Selanjutnya, ia menyebut pihaknya juga mendapatkan barang bukti grill bemper depan dan kaca spion. Dengan demikian, barang bukti itu memudahkan dalam pencocokan kendaraan Mercy lantaran memiliki nomor seri pada sparepart kaca spion dengan pihak manufaktur.

"Dari informasi pihak ATPM, diketahui kendaraan yang dikemudikan tersangka Mercy C200 tahun produksi 2016, sehingga dari database kami dikerucutkan menjadi 15 kendaraan," tutur Sambodo.

Selanjutnya, 15 kendaraan pun ditelusuri pihaknya ke alamat rumah masing-masing. Kemudian,pihaknya pun mendapati mobil Mercy berkelir hitam dengan plat B-2388-RFQ ada di Cakung yang merupakan rumah dari orang tua MRK.
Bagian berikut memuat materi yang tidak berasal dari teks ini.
(** * VALDToTurbo.TurboSort: merging Turbospectrum line lists

    A shallow embedding of [TurboSort] (src/VALDToTurbo.py, lines 64-121)
    and of the Python primitives it calls, followed by the properties of
    the merge that the specification states and by further properties of
    the function: what the loop reads, when it ends, what it raises, and
    what a completed call has written.

    Conventions of the embedding:
    - a Python [str] is a [list ascii]; a character stands for a code point
      below 256, and strings are compared by code point, as Python does;
    - a Python [int] is a [Z];
    - a Python [list] is a [list]; indexing and slicing take [Z] indices and
      follow Python for negative and out-of-range values;
    - [atom_dict] is an association list in insertion order (a Python [dict]
      keeps insertion order, and [list(atom_dict.values())] exposes it);
    - an exception is a result [Raise e]; the [while] loop takes a bound on
      its number of iterations and answers [Timeout] when it is exhausted. *)

From Stdlib Require Import Ascii String.
From Stdlib Require Import List ZArith Lia Bool.
From Stdlib Require Import Sorted Permutation.
Import ListNotations.

Local Open Scope Z_scope.

(* ================================================================= *)
(** ** Outcomes: values, exceptions, exhausted loop bound *)

Inductive exn : Type :=
| IndexError   (* list index out of range *)
| ValueError   (* invalid literal for int() *)
| OSError.     (* os.listdir / open on a missing or unreadable path *)

Inductive outcome (A : Type) : Type :=
| Ok (a : A)
| Raise (e : exn)
| Timeout.

Arguments Ok {A} a.
Arguments Raise {A} e.
Arguments Timeout {A}.

Definition bind {A B : Type} (m : outcome A) (k : A -> outcome B) : outcome B :=
  match m with
  | Ok a => k a
  | Raise e => Raise e
  | Timeout => Timeout
  end.

Notation "x <- m ;; k" := (bind m (fun x => k))
  (at level 61, m at next level, right associativity).
Notation "' pat <- m ;; k" := (bind m (fun x => match x with pat => k end))
  (at level 61, pat pattern, m at next level, right associativity).

(* ================================================================= *)
(** ** Python strings *)

Definition str : Type := list ascii.

(** A literal. *)
Definition py (s : string) : str := list_ascii_of_string s.

(** The line terminator that [readlines] leaves at the end of a line. *)
Definition LF : ascii := "010"%char.
Definition CR : ascii := "013"%char.

(** A literal line, terminator included. *)
Definition ln (s : string) : str := py s ++ [LF].

Definition code (c : ascii) : N := N_of_ascii c.

(** [str.isspace] on one character, for code points below 256:
    TAB LF VT FF CR, FS GS RS US, SPACE, NEL and NBSP. *)
Definition isspace (c : ascii) : bool :=
  let n := code c in
  (((9 <=? n) && (n <=? 13)) || ((28 <=? n) && (n <=? 32))
   || (n =? 133) || (n =? 160))%N.

Definition isdigit (c : ascii) : bool :=
  let n := code c in ((48 <=? n) && (n <=? 57))%N.
Definition utf8_of_code_point (cp : Z) : list byte :=
  if cp <? 0x80 then [u8 cp]
  else if cp <? 0x800 then
    [u8 (Z.lor 0xC0 (Z.shiftr cp 6)); u8 (Z.lor 0x80 (Z.land cp 0x3F))]
  else if cp <? 0x10000 then
    [u8 (Z.lor 0xE0 (Z.shiftr cp 12));
     u8 (Z.lor 0x80 (Z.land (Z.shiftr cp 6) 0x3F));
     u8 (Z.lor 0x80 (Z.land cp 0x3F))]
  else
    [u8 (Z.lor 0xF0 (Z.shiftr cp 18));
     u8 (Z.lor 0x80 (Z.land (Z.shiftr cp 12) 0x3F));
     u8 (Z.lor 0x80 (Z.land (Z.shiftr cp 6) 0x3F));
     u8 (Z.lor 0x80 (Z.land cp 0x3F))].

(** U+FFFD, which Node writes for a surrogate that has no partner. *)
Definition utf8_replacement : list byte := [u8 0xEF; u8 0xBF; u8 0xBD].

(** [Buffer.from(str)]: the UTF-8 bytes of the string, nothing before and
    nothing after them. *)
Fixpoint Buffer_from (s : JsString) : list byte :=
  match s with
  | [] => []
  | c :: rest =>
      if is_high_surrogate c then
        match rest with
        | d :: rest' =>
            if is_low_surrogate d
            then utf8_of_code_point
                   (0x10000 + (c - 0xD800) * 0x400 + (d - 0xDC00))
                 ++ Buffer_from rest'
            else utf8_replacement ++ Buffer_from rest
        | [] => utf8_replacement
        end
      else if is_low_surrogate c then utf8_replacement ++ Buffer_from rest
      else utf8_of_code_point c ++ Buffer_from rest
  end.

(** ** Exceptions *)

Inductive Exn : Type :=
| DerivationExhausted
| InvalidPublicKey (input : string)
| RangeError (value : Z)
| TransportError (cause : string).

Inductive Result (A : Type) : Type :=
| Ok (a : A)
| Throw (e : Exn).
Arguments Ok {A} a.
Arguments Throw {A} e.

Definition message (e : Exn) : string :=
  match e with
  | DerivationExhausted => "Unable to find a viable program address nonce"
  | InvalidPublicKey _ => "Invalid public key input"
  | RangeError _ => "The value is out of range"
  | TransportError cause => cause
  end.

(** [String(e)] *)
Definition String_of_error (e : Exn) : string :=
  if String.eqb (message e) "" then "Error" else String.append "Error: " (message e).

(** [e.message || String(e)]: an empty message is falsy. *)
Definition error_text (e : Exn) : string :=
  if String.eqb (message e) "" then String_of_error e else message e.

(** ** Data exchanged with the library and with the cluster *)

Definition PublicKey := list byte.
Definition toBuffer (k : PublicKey) : list byte := k.

Record Keypair := { publicKey : PublicKey; secretKey : list byte }.

(** What [connection.getAccountInfo] resolves to when the account exists.
    [data] is optional because the scripts read it with [ai.data?.length]. *)
Record AccountInfo := {
  lamports : Z;
  owner : PublicKey;
  executable : bool;
  data : option (list byte)
}.

Record AccountMeta := { pubkey : PublicKey; isSigner : bool; isWritable : bool }.

Record TransactionInstruction := {
  keys : list AccountMeta;
  programId : PublicKey;
  ix_data : list byte
}.

Record Transaction := {
  instructions : list TransactionInstruction;
  feePayer : option PublicKey;
  recentBlockhash : option string;
  signatures : list PublicKey
}.

(** [res.value] of [connection.simulateTransaction]. *)
Record SimulatedResult := { sim_err : option string; sim_logs : option (list string) }.

Record Connection := { rpcEndpoint : string; commitment : string }.

Inductive Presence := NotFound | ExecutableProgram | NonExecutableAccount.

Definition presence_text (p : Presence) : string :=
  match p with
  | NotFound => "not found"
  | ExecutableProgram => "executable program"
  | NonExecutableAccount => "non-executable account"
  end.

(** [p === 'executable program'] *)
Definition is_executable_program (p : Presence) : bool :=
  String.eqb (presence_text p) "executable program".

Inductive Target := Router | Slab.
"Saat kita temukan kendaraan Mercy tersebut mengalami pecah kaca pada bagian kiri, tidak ada spion dan grill- nya, sudah dipastikan kendaraan tersebut yang terlibat kecelakaan lalu lintas tiga pejalan kaki," kata Sambodo.

Pun, MRK sudah ditetapkan sebagai tersangka dengan adanya tiga alat bukti pendukung. Tiga bukti itu keterangan saksi 5 orang, hasil analisis rekaman CCTV dan E-TLE, serta bukti petunjuk di lokasi.

Atas perbuatannya, MRK dijerat dengan Pasal 310 ayat 3 Undang-Undang RI Nomor 22 Tahun 2009 tentang Lalu Lintas dan Angkutan Jalan (LLAJ) dengan ancamannya hukuman pidana penjara paling lama 5 tahun dan denda Rp10 juta. Hal ini ditambah Pasal 312 dengan ancaman hukuman pidana penjara 3 tahun atau denda Rp75 juta.